Siódma edycja "Sanatorium miłości" przyciąga publiczność przed ekrany nie tyle interesującymi historiami i doświadczeniami uczestników, co dramatami i kontrowersjami.
W ostatnim odcinku z show Telewizji Polskiej pożegnał się Edmund. Senior zdecydował się na ten krok, przyznając ze szczerością, że nie odnajdzie w programie drugiej połowy. Widzowie jednak doskonale zdają sobie sprawę z prawdziwej przyczyny odejścia mężczyzny. Wcześniej bowiem próbował nawiązać relację z Anną, z odwagą mówiąc o swoich uczuciach i planach. Kobieta jednak jasno dała mu do zrozumienia, że nie chce mieć z nim nic wspólnego. Po stronie uczestnika nie stanął nikt z pensjonariuszy. Prawdziwe wsparcie senior otrzymał dopiero od oburzonej publiczności, która z trudem patrzyła na dotykającą go falę krytyki w sanatorium.

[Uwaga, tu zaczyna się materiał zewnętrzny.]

(* ===== verification/MapleSpec.v ===== *)
(** * What the node memory of the VMA index represents

    A logical B+ tree [ltree], the cells of node memory that store it, and its
    decomposition into a subtree and the path above it.  The operations of
    [MapleTree] that walk parent pointers are specified by induction on that
    path. *)
From S2P Require Import Prelude VmArea AreaIndex MapleTree.
Import VmArea AreaIndex VmaMapleTree.

Module MapleSpec.

(** ** Logical trees *)

Inductive ltree :=
  | LLeaf (id : ptr) (es : list ptr)
  | LNode (id : ptr) (cs : list ltree).

Definition ltree_rect' (P : ltree → Prop) (Hleaf : ∀ id es, P (LLeaf id es))
    (Hnode : ∀ id cs, Forall P cs → P (LNode id cs)) : ∀ t, P t :=
  fix go t :=
    match t with
    | LLeaf id es => Hleaf id es
    | LNode id cs =>
        Hnode id cs ((fix gos cs : Forall P cs :=
          match cs with
          | [] => List.Forall_nil _
          | c :: r => List.Forall_cons _ _ _ (go c) (gos r)
          end) cs)
    end.

Definition tid (t : ltree) : ptr :=
  match t with LLeaf id _ => id | LNode id _ => id end.

(** The cells of each field map. *)
Fixpoint ncells (t : ltree) : list (ptr * Node) :=
  match t with
  | LLeaf id es => [(id, LeafNode es)]
  | LNode id cs => (id, InternalNode (tid <$> cs)) :: flat_map ncells cs
  end.

Fixpoint pcells (par : ptr) (t : ltree) : list (ptr * ptr) :=
  match t with
  | LLeaf id _ => [(id, par)]
  | LNode id cs => (id, par) :: flat_map (pcells id) cs
  end.

(** The least start address below a node, from the first entry. *)
Fixpoint lkey (m : store) (t : ltree) : Z :=
  match t with
  | LLeaf _ es => addr (m !!! hd nullptr es)
  | LNode _ cs => match cs with [] => 0 | c :: _ => lkey m c end
  end.

Fixpoint kcells (m : store) (t : ltree) : list (ptr * list Z) :=
  match t with
  | LLeaf _ _ => []
  | LNode id cs => (id, lkey m <$> cs) :: flat_map (kcells m) cs
  end.

(** The leaves in order, and the entries in order. *)
Fixpoint leaves (t : ltree) : list (ptr * list ptr) :=
  match t with
  | LLeaf id es => [(id, es)]
  | LNode _ cs => flat_map leaves cs
  end.

Definition entries_of (ls : list (ptr * list ptr)) : list ptr := flat_map snd ls.
Definition elems (t : ltree) : list ptr := entries_of (leaves t).

(** Every node has something below it and no slot is null. *)
Inductive ok : ltree → Prop :=
  | ok_leaf id es : es ≠ [] → Forall (.≠ nullptr) es → ok (LLeaf id es)
  | ok_node id cs : cs ≠ [] → Forall ok cs → ok (LNode id cs).

(** The occupancy the operations maintain: one to twelve entries in a leaf,
    two to twelve children in an internal node. *)
Inductive wf : ltree → Prop :=
  | wf_leaf id es :
      (1 ≤ length es ≤ 12)%nat → Forall (.≠ nullptr) es → wf (LLeaf id es)
  | wf_node id cs : (2 ≤ length cs ≤ 12)%nat → Forall wf cs → wf (LNode id cs).

(** Memory holds the cells of [l], among others. *)
Definition sub {A} (f : gmap ptr A) (l : list (ptr * A)) : Prop :=
  ∀ i x, (i, x) ∈ l → f !! i = Some x.

Lemma repl_sub {A} (f : gmap ptr A) l : repl f l → sub f l.
Proof. intros H i x. by apply repl_lookup. Qed.

Lemma fld_sub {A} (f : gmap ptr A) l i x : sub f l → (i, x) ∈ l → fld f i = Ret x.
Proof. intros H Hi. unfold fld. by rewrite (H i x Hi). Qed.

Lemma load_node_sub T l i n : sub (nodes T) l → (i, n) ∈ l → load_node T i = Ret n.
Proof. intros H Hi. unfold load_node. by rewrite (H i n Hi). Qed.

Lemma load_leaf_sub T l i es :
  sub (nodes T) l → (i, LeafNode es) ∈ l → load_leaf T i = Ret es.
Proof. intros H Hi. unfold load_leaf. by rewrite (H i _ Hi). Qed.

Lemma load_internal_sub T l i cs :
  sub (nodes T) l → (i, InternalNode cs) ∈ l → load_internal T i = Ret cs.
Proof. intros H Hi. unfold load_internal. by rewrite (H i _ Hi). Qed.

Lemma sub_app {A} (f : gmap ptr A) l l' : sub f (l ++ l') ↔ sub f l ∧ sub f l'.
Proof. unfold sub. setoid_rewrite elem_of_app. naive_solver. Qed.

Lemma sub_cons {A} (f : gmap ptr A) i x l : sub f ((i, x) :: l) ↔ f !! i = Some x ∧ sub f l.
Proof. unfold sub. setoid_rewrite elem_of_cons. naive_solver. Qed.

Widzowie chętnie zasiadają przed telewizorami, by poznać dalsze losy uczestników, co nie umknęło uwadze twórcom formatu. 15 kwietnia na oficjalnym profilu "Sanatorium miłości" na Facebooku pojawiło się ogłoszenie dotyczące castingu do kolejnej edycji. Wbrew pozorom wiadomość nie spotkała się z radością i pozytywnym odbiorem. Internauci nie szczędzili przykrych słów. Jednoznacznie ocenili siódmą edycję jako jedną z najgorszych i zastanawiają się nad sensem kontynuowania programu.
"Po co kolejna edycja, skoro tej już się nie da oglądać. Reżyser to chyba pomylił programy, patrząc jak robi z tych uczestników wariatów i pośmiewisko w coraz to dziwniejszych zadaniach do wykonania...",
"Najgorsza edycja jaką widziałam",
"Ta edycja jest najgorsza i na długo zostanie w pamięci po tym jak zaszczuli chłopa",
"Sanatorium głupoli",
"Ta edycja to jakaś kpina",
"Szkoda miejsca na taką edycję" - grzmią widzowie w komentarzach, nie pozostawiając na trwającej edycji suchej nitki.
Zobacz też: Barbara Bursztynowicz szczerze o odejściu i nowej aktorce w "Klanie"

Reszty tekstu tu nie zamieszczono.